Section: T Cells and MHC Proteins Feedback: A subset of epithelial cells in the adult thymus express AIRE, helping to induce self-tolerance to proteins mainly expressed outside the thymus. 41. Answer: C Difficulty: 3 Section: T Cells and MHC Proteins Feedback: Too low or too high an affinity would result in a reduction in survival. 42. Answer: DBAC Difficulty: 2 Section: T Cells and MHC Proteins Feedback: This form of antigen processing can be carried out by many types of host cells and uses class I MHC proteins. 43. Answer: NYNN Difficulty: 3 Section: T Cells and MHC Proteins Feedback: The ability of the A1 cytotoxic T cells to kill both B1 and B2 cells suggests that Fas in the target cell is not required to induce apoptosis; the perforin–granzyme pathway is sufficient.

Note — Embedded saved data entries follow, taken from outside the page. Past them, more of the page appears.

Lemma dev_run_one op k d r d' m ds :
  ds !! k = Some (Some d) -> dev_trans op d r d' m ->
  dev_run op [k] ds [r] (<[k := Some d']> ds) m.
Proof.
  intros Hk Ht. rewrite <- (Z.add_0_r m). econstructor; [done..|constructor].
Qed.

Lemma dev_run_length op l ds rs ds' n :
  dev_run op l ds rs ds' n -> length rs = length l /\ length ds' = length ds.
Proof.
  induction 1 as [|k d r d' m l ds rs ds' n Hk Ht Hr [IH1 IH2]]; [done|].
  rewrite length_insert in IH2. cbn. auto.
Qed.

(** Slots stay live, and slots of other devices stay as they are. *)
Definition live_slot (ds : list (option device_obj)) (k : nat) : Prop :=
  exists d, ds !! k = Some (Some d).

Lemma live_insert ds k d j : live_slot ds k -> live_slot ds j -> live_slot (<[k := Some d]> ds) j.
Proof.
  intros [d1 Hk] [d2 Hj]. destruct (decide (k = j)) as [<-|Hne].
  - exists d. apply list_lookup_insert_eq. by eapply lookup_lt_Some.
  - exists d2. by rewrite list_lookup_insert_ne.
Qed.

Lemma dev_run_live op l ds rs ds' n k :
  dev_run op l ds rs ds' n -> live_slot ds k -> live_slot ds' k.
Proof.
  induction 1 as [|j d r d' m l ds rs ds' n Hk Ht Hr IH]; [done|].
  intros Hl. apply IH, live_insert; [by exists d|done].
Qed.

Lemma dev_run_other op l ds rs ds' n k :
  dev_run op l ds rs ds' n -> k ∉ l -> ds' !! k = ds !! k.
Proof.
  induction 1 as [|j d r d' m l ds rs ds' n Hk Ht Hr IH]; [done|].
  intros [Hne Hl]%not_elem_of_cons. rewrite IH by done. by rewrite list_lookup_insert_ne.
Qed.

(** ** Interfaces *)

(** The interfaces [sel] picks go to state [st]. *)
Definition mark (sel : aif -> bool) (st : aif_state) (a : aif) : aif :=
  if sel a then set_aif_st st a else a.

(** The devices of the interfaces [sel] picks, in the order of the pool. *)
Definition targets (sel : aif -> bool) (l : list aif) : list nat :=
  omap aif_dev (List.filter sel l).

Lemma targets_snoc sel l a :
  targets sel (l ++ [a]) = targets sel l ++ (if sel a then option_list (aif_dev a) else []).
Proof.
  unfold targets. rewrite List.filter_app, omap_app. f_equal. cbn.
  destruct (sel a); [cbn; by destruct (aif_dev a)|done].
Qed.

(** The first [k] interfaces done. *)
Definition progress (sel : aif -> bool) (st : aif_state) (k : nat) (l : list aif) : list aif :=
  (mark sel st <$> take k l) ++ drop k l.

Lemma progress_0 sel st l : progress sel st 0 l = l.
Proof. done. Qed.

Lemma progress_all sel st l : progress sel st (length l) l = mark sel st <$> l.
Proof. unfold progress. by rewrite take_ge, drop_ge, app_nil_r. Qed.

Lemma progress_lookup sel st k l a : l !! k = Some a -> progress sel st k l !! k = Some a.
Proof.
  intros Hk. unfold progress. rewrite lookup_app_r; rewrite length_fmap, length_take.
  - rewrite lookup_drop, <- Hk. f_equal. apply lookup_lt_Some in Hk. lia.
  - lia.
Qed.

Lemma progress_S sel st k l a : l !! k = Some a ->
  progress sel st (S k) l = <[k := mark sel st a]> (progress sel st k l).
Proof.
  intros Hk. pose proof (lookup_lt_Some _ _ _ Hk) as Hlt. unfold progress.
  rewrite (take_S_r _ _ _ Hk), fmap_app, <- app_assoc. cbn.
  rewrite insert_app_r_alt; rewrite length_fmap, length_take; [|lia].
  replace (k - k `min` length l)%nat with 0%nat by lia.
  by rewrite (drop_S _ _ _ Hk).
Qed.

(** ** What a session operation leaves alone *)

(** The process outside devices, sessions, the trace and the lock log. *)
Record outside_same (w w' : world) : Prop := OutsideSame {
  os_num : w_num_intfs w' = w_num_intfs w;
  os_graphs : w_graphs w' = w_graphs w;
  os_stream : w_stream_mods w' = w_stream_mods w;
  os_hw : w_hw_mods w' = w_hw_mods w;
  os_allocs : w_allocs w' = w_allocs w;
  os_held : w_held w' = w_held w;
  os_bad : w_bad_unlock w' = w_bad_unlock w;
  os_init : w_agm_initialized w' = w_agm_initialized w
}.

#[export] Instance outside_same_preorder : PreOrder outside_same.
Proof.
  split; [by intros w; split|].
  intros w1 w2 w3 [] []. split; congruence.
Qed.

Lemma same_but_devs_outside w w' : same_but_devs w w' -> outside_same w w' /\ w_pool w' = w_pool w.
Proof. intros []. split; [by split|done]. Qed.

(** Every interface has a device of the table. *)
Definition aif_live (ds : list (option device_obj)) (a : aif) : Prop :=
  exists k, aif_dev a = Some k /\ live_slot ds k.

Lemma aif_live_run op l ds rs ds' n a :
  dev_run op l ds rs ds' n -> aif_live ds a -> aif_live ds' a.
Proof. intros Hr (k & Hk & Hl). exists k. split; [done|by eapply dev_run_live]. Qed.

Lemma aif_live_mark ds sel st a : aif_live ds (mark sel st a) <-> aif_live ds a.
Proof. unfold mark. by destruct (sel a). Qed.

(** No device or graph mutex is held. *)
Definition locks_free (w : world) : Prop :=
  forall l, l ∈ w_held w -> match l with LDev _ | LGraph _ => False | _ => True end.

Lemma locks_free_dev w k : locks_free w -> LDev k ∉ w_held w.
Proof. intros H Hk. exact (H _ Hk). Qed.
Lemma locks_free_graph w g : locks_free w -> LGraph g ∉ w_held w.
Proof. intros H Hk. exact (H _ Hk). Qed.

(** The state in the middle of a loop that applies [op] to the devices of the
    interfaces [sel] picks: the first [k] interfaces of the session [s] have
    changed state, the devices of the first [kd] have been operated on. *)
Record loop_at (op : dev_op) (sel : aif -> bool) (st : aif_state) (i : nat) (p : list session_obj)
    (s : session_obj) (w : world) (k kd : nat) (rs : list Z) (w' : world) : Prop := LoopAt {
  la_pool : w_pool w' =
    Some (<[i := set_ses_aifs (progress sel st k (ses_aifs s)) s]> p);
  la_devs : exists n, dev_run op (targets sel (take kd (ses_aifs s))) (w_devs w) rs (w_devs w') n /\
    pcm_balance (w_trace w') = n + pcm_balance (w_trace w);
  la_outside : outside_same w w'
}.

Lemma set_ses_aifs_id s : set_ses_aifs (ses_aifs s) s = s.
Proof. by destruct s. Qed.

Lemma loop_at_start op sel st i p s w :
  w_pool w = Some p -> p !! i = Some s -> loop_at op sel st i p s w 0 0 [] w.
Proof.
  intros Hp Hs. split; [|exists 0; split; [constructor|done]|done].
  rewrite progress_0, set_ses_aifs_id. by rewrite list_insert_id.
Qed.

Lemma loop_at_pool op sel st i p s w k kd rs w' :
  p !! i = Some s -> loop_at op sel st i p s w k kd rs w' ->
  exists p', w_pool w' = Some p' /\ p' !! i = Some (set_ses_aifs (progress sel st k (ses_aifs s)) s).
Proof.
  intros Hs [Hp _ _]. eexists. split; [exact Hp|].
  apply list_lookup_insert_eq. by eapply lookup_lt_Some.
Qed.

Section Loops.
Context (op : dev_op) (sel : aif -> bool) (st : aif_state) (i : nat) (p : list session_obj)
  (s : session_obj) (w : world) (Hs : p !! i = Some s).
#[local] Abbreviation at_ := (loop_at op sel st i p s w).

Lemma take_S_targets k a : ses_aifs s !! k = Some a ->
  targets sel (take (S k) (ses_aifs s)) =
  targets sel (take k (ses_aifs s)) ++ (if sel a then option_list (aif_dev a) else []).
Proof using. intros Hk. by rewrite (take_S_r _ _ _ Hk), targets_snoc. Qed.

(** An interface that is not picked. *)
Lemma loop_at_skip k rs w' a :
  ses_aifs s !! k = Some a -> sel a = false -> at_ k k rs w' -> at_ (S k) (S k) rs w'.
Proof using.
  intros Hk Ha [Hp (n & Hr & Hb) Ho]. split; [|exists n; split; [|done]|done].
  - rewrite (progress_S _ _ _ _ _ Hk). unfold mark. rewrite Ha.
    by rewrite (list_insert_id (progress _ _ _ _) k) by (by apply progress_lookup).
  - by rewrite (take_S_targets _ _ Hk), Ha, app_nil_r.
Qed.

(** The device of one that is: its state changes next. *)
Lemma loop_at_device k rs w1 w2 a dv d r d' m :
  ses_aifs s !! k = Some a -> sel a = true -> aif_dev a = Some dv ->
  w_devs w1 !! dv = Some (Some d) -> dev_trans op d r d' m -> dev_effect dv d' m w1 w2 ->
  at_ k k rs w1 -> at_ k (S k) (rs ++ [r]) w2.
Proof using.
  intros Hk Ha Hdv Hd Ht (Hds & Hbal & Hsame) [Hp (n & Hr & Hb) Ho].
  destruct (same_but_devs_outside _ _ Hsame) as [Ho' Hp'].
  split; [by rewrite Hp'| |by transitivity w1].
  exists (n + m). split; [|lia].
  rewrite (take_S_targets _ _ Hk), Ha, Hdv. rewrite Hds.
  eapply dev_run_app; [exact Hr|]. by eapply dev_run_one.
Qed.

The ability of A2 cytotoxic T cells to kill B1 cells suggests that perforin in the TC cell is not essential either; activation of Fas is sufficient. Finally, the inability of A2 cytotoxic T cells to kill B2 cells suggests that at least one of these pathways (Fas–FasL or perforin–granzyme) should be functional for apoptosis to be induced and that there are no other major killing pathways in this cell system. 44. Answer: EEAC Difficulty: 2 Section: T Cells and MHC Proteins Feedback: Regulatory (suppressor) T cells can develop from thymocytes in the thymus as well as from naïve TH cells in peripheral tissues. TH1 cells secrete interferon-γ (IFNγ) which activates macrophages and induces B cells to switch the class of Ig they make. TFH cells reside in lymphoid follicles and secrete a variety of cytokines; they are especially important for the stimulation of Ig class switching and somatic hypermutation in B cells. 45. Answer: DTTB Difficulty: 1 Section: T Cells and MHC Proteins Feedback: Transmembrane B7 proteins are co-stimulatory signals on the surface of dendritic cells that are recognized by the co-receptor protein CD28 on the surface of naïve T cells. Similarly, the CD40 ligand on an effector helper T cell is recognized by CD40 receptors on B cells. T cells express the inhibitory protein CTLA4 on their surface to help regulate their activity. The CD3 complex associated with T cell receptors (TCRs) in T cells help relay the signal into the cell upon TCR stimulation by antigen binding. 46. Answer: D

Difficulty: 3 Section: T Cells and MHC Proteins Feedback: Mating between animals whose MHC genes are different provides the population with the advantage of increased MHC polymorphism and a broader capability for adaptive immune responses to pathogens. 47. Answer: 2 Difficulty: 3 Section: T Cells and MHC Proteins Feedback: V(D)J recombination in T lymphocytes creates deletions (or insertions) of various numbers of nucleotide pairs at the junctions of the V, D, and J segments. In response to an infection, a number of T lymphocytes (that recognize various antigenic determinants associated with the pathogen) proliferate to create effector and memory cells, leading to lymph-node enlargement. The different activated T cell clones normally differ in the exact number of deleted or inserted nucleotide pairs (graph 1). By contrast, cancer is a clonal disease; all malignant cells in a T cell lymphoma derive from a single original cell with its unique V(D)J junctions (graph 2).